Die Stunde der Helden

Der junge Geschichtenerzähler Felahar macht sich auf, um in den Nordlanden Abenteuer zu erleben und die dort bekannten „Helden“ zu finden. Doch schnell stellt er fest, dass die Helden sich nicht so verhalten, wie er gedacht hat, und dass ihre Abenteuer weniger glamourös sind als in seinen Vorstellungen.

von Ansgar Imme

Der kleine Mantikor-Verlag hat sich neben Rollenspielen aus der zweiten oder dritten Reihe vor allem mit Solo-Abenteuerspielbüchern im Stil von „Einsamer Wolf“ einen Namen gemacht. Nicht zuletzt die beiden hervorragenden Bände „Das Feuer des Mondes“ und „Reiter der Schwarzen Sonne“ erlebten bereits mehrere Auflagen. Daneben veröffentlichen sie aber mittlerweile auch immer wieder Romane aus den phantastischen Genres Horror, Fantasy und Sciene-Fiction. Und eines davon ist vom deutschen Autor Jörg Benne. Der 46-jährige hat sich vor allem auf phantastische Romane spezialisiert und mittlerweile auch zwei Spielbücher veröffentlicht. Damit passt er gut zum Mantikore-Verlag, in dem seine Publikationen seit 2015 erschienen sind.

Handlung

Der Leser begleitet den Geschichtenerzähler Felahar, welcher das Leben in der Stadt satt hat und lieber Abenteuer erleben und echte Helden kennenlernen möchte. Der übergewichtige Felahar ist selbst eigentlich gar nicht für solche Erlebnisse geeignet, möchte aber aus seinem Leben ausbrechen. So ist er in die Nordlande gereist, um nach „den Helden“ zu suchen, welche dort bei den Menschen bekannt sind und bereits vielen helfen konnten. Er lernt schließlich die drei ganz unterschiedlichen Männer Huk, Wim und Dalagar kennen. Diese bieten ihm an, sie auf ihren Reisen und Abenteuern zu begleiten.

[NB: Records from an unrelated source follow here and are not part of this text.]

(** C35: the version Windows reads from both executables is the release
    version the updater compares.  The service's build writes its
    resources exactly when the package version is three decimal numbers
    of at most 65535 between two dots, the tray's exactly when moreover
    the target is x86_64, x86 or aarch64; otherwise the script panics.
    The file version is those three numbers and a zero, and the tray's
    manifest names the processor (amd64, x86, arm64).  Every version that
    the updater accepts, with components of at most 65535, can be built
    and gets exactly its numbers. *)
Theorem file_version_is_release_version (version target out_dir icon : rstr) (Hicon : 10 ∉ icon)
    (Hout : 10 ∉ path_push out_dir (lit "resticpal-tray.manifest")) :
  (is_some (service_resources version (Some icon)) = true <-> exists a b c, release_version version a b c)
  /\ (forall resource a b c, service_resources version (Some icon) = Some resource -> release_version version a b c ->
     file_version resource = Some [a; b; c; 0])
  /\ (is_some (tray_resources version target out_dir (Some icon)) = true
      <-> (exists a b c, release_version version a b c) /\ target ∈ [lit "x86_64"; lit "x86"; lit "aarch64"])
  /\ (forall manifest resource a b c,
     tray_resources version target out_dir (Some icon) = Some (manifest, resource) -> release_version version a b c ->
     file_version resource = Some [a; b; c; 0]
     /\ exists architecture before after,
          (target, architecture) ∈ [(lit "x86_64", lit "amd64"); (lit "x86", lit "x86"); (lit "aarch64", lit "arm64")]
          /\ manifest = before ++ text "processorArchitecture='" ++ architecture ++ text "'" ++ after)
  /\ (forall a b c, parse_version version = Some (a, b, c) -> a <= 65535 -> b <= 65535 -> c <= 65535 ->
     release_version version a b c).
Proof.
  split_and!.
  - split.
    + destruct (service_resources _ _) as [resource|] eqn:E; [|done]. intros _.
      destruct (service_resources_spec _ _ _ E Hicon) as (a & b & c & Hv & _). exists a, b, c. by apply version_components_spec.
    + intros (a & b & c & Hv%version_components_spec). unfold service_resources. by rewrite Hv.
  - intros resource a b c E Hv%version_components_spec.
    destruct (service_resources_spec _ _ _ E Hicon) as (a' & b' & c' & Hv' & Hf). congruence.
  - split.
    + destruct (tray_resources _ _ _ _) as [[manifest resource]|] eqn:E; [|done]. intros _.
      destruct (tray_resources_spec _ _ _ _ _ _ E Hicon Hout) as (a & b & c & architecture & Hv & _ & Har & _).
      split; [exists a, b, c; by apply version_components_spec|]. apply processor_architecture_spec in Har. set_solver.
    + intros [(a & b & c & Hv%version_components_spec) Ht]. unfold tray_resources. rewrite Hv. cbn [mbind option_bind].
      assert (exists architecture, processor_architecture target = Some architecture) as [architecture ->]; [|done].
      rewrite !elem_of_cons, elem_of_nil in Ht. destruct Ht as [->|[->|[->|[]]]]; by eexists.
  - intros manifest resource a b c E Hv%version_components_spec.
    destruct (tray_resources_spec _ _ _ _ _ _ E Hicon Hout) as (a' & b' & c' & architecture & Hv' & Hf & Har & ->).
    assert (Some (a, b, c) = Some (a', b', c')) as [= -> -> ->] by congruence. split; [done|].
    destruct (application_manifest_architecture version architecture a' b' c') as (before & after & Heq).
    exists architecture, before, after. split; [by apply processor_architecture_spec|exact Heq].
  - intros a b c Hv Ha Hb Hc. apply version_components_spec. by apply parse_version_components.
Qed.

Module BuildWitness.
Definition icon : rstr := lit "C:\src\assets\resticpal.ico".
Lemma build_witness :
  parse_version CARGO_PKG_VERSION = Some (1, 0, 8)
  /\ exists resource, service_resources CARGO_PKG_VERSION (Some icon) = Some resource /\ file_version resource = Some [1; 0; 8; 0].
Proof.
  destruct (file_version_is_release_version CARGO_PKG_VERSION (lit "x86_64") (lit "C:\out") icon) as ([_ Hs] & Hf & _ & _ & Hv);
    [vm_compute; set_solver|vm_compute; set_solver|].
  assert (parse_version CARGO_PKG_VERSION = Some (1, 0, 8)) as Hp by (vm_compute; reflexivity). split; [exact Hp|].
  pose proof (Hv 1 0 8 Hp ltac:(lia) ltac:(lia) ltac:(lia)) as Hr. specialize (Hs ltac:(by exists 1, 0, 8)).
  destruct (service_resources CARGO_PKG_VERSION (Some icon)) as [resource|]; [|discriminate Hs].
  exists resource. split; [reflexivity|]. exact (Hf resource 1 0 8 eq_refl Hr).
Defined.
(** The tray never asks for elevation. *)
Example tray_runs_as_invoker :
  str_contains (lit "asInvoker") (application_manifest (lit "1.0.8") (lit "amd64") 1 0 8) = true.
Proof. vm_compute. reflexivity. Qed.
End BuildWitness.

Bereits beim ersten Auftrag muss Felahar jedoch feststellen, dass es nicht immer um große, weltumspannende Abenteuer geht, sondern auch ganz kleine Aufträge auf „die Helden“ warten. Ein Folgeauftrag verwickelt Felahar und „die Helden“ jedoch in große Gefahr, denn ihr Auftraggeber hat sich mit einer Verbrechergilde angelegt. Bei ihrer Flucht müssen sie sich ganz unterschiedlichen Herausforderungen stellen und stets neue Bündnisse eingehen. Doch die größte Aufgabe wartet auf sie, als es sie an die Grenze zu den Landen der wilden Varoki verschlägt. Wenn die letzte Festung fällt und die Varoki in die Nordlande eindringen, sind viele Menschen gefährdet. Und so machen sich „die Helden“ und Felahar auf und an die Verteidigung der Festung. Doch werden sie überleben oder wie die meisten Helden am Ende sterben?

Bewertung

Die etwas mehr als 400 Seiten des für sich stehenden Romans fliegen geradezu dahin. Die Grundidee, dass der Ich-Erzähler Felahar echte Helden kennenlernen will und dann seine Erwartungen nicht erfüllt werden, ist durchaus mal etwas anderes. Vor allem seine erste Erfahrungen mit den Helden führen auch dem Leser vor Augen, dass das normale Heldenleben nicht immer glorreich ist. Die dann folgende Handlung ist nicht besonders originell. Aber trotzdem schafft es der Autor gut, die Spannung zu halten. Speziell der Mittelteil um die Verbrechergilde „Das Syndikat“ bietet einen guten Spannungsbogen, abwechslungsreiche Ereignisse und eine nicht sofort vorhersehbare Handlung. Dabei werden auch brutale Ereignisse nicht ausgespart und das Leben einer mittelalterlichen Welt deutlich gezeigt.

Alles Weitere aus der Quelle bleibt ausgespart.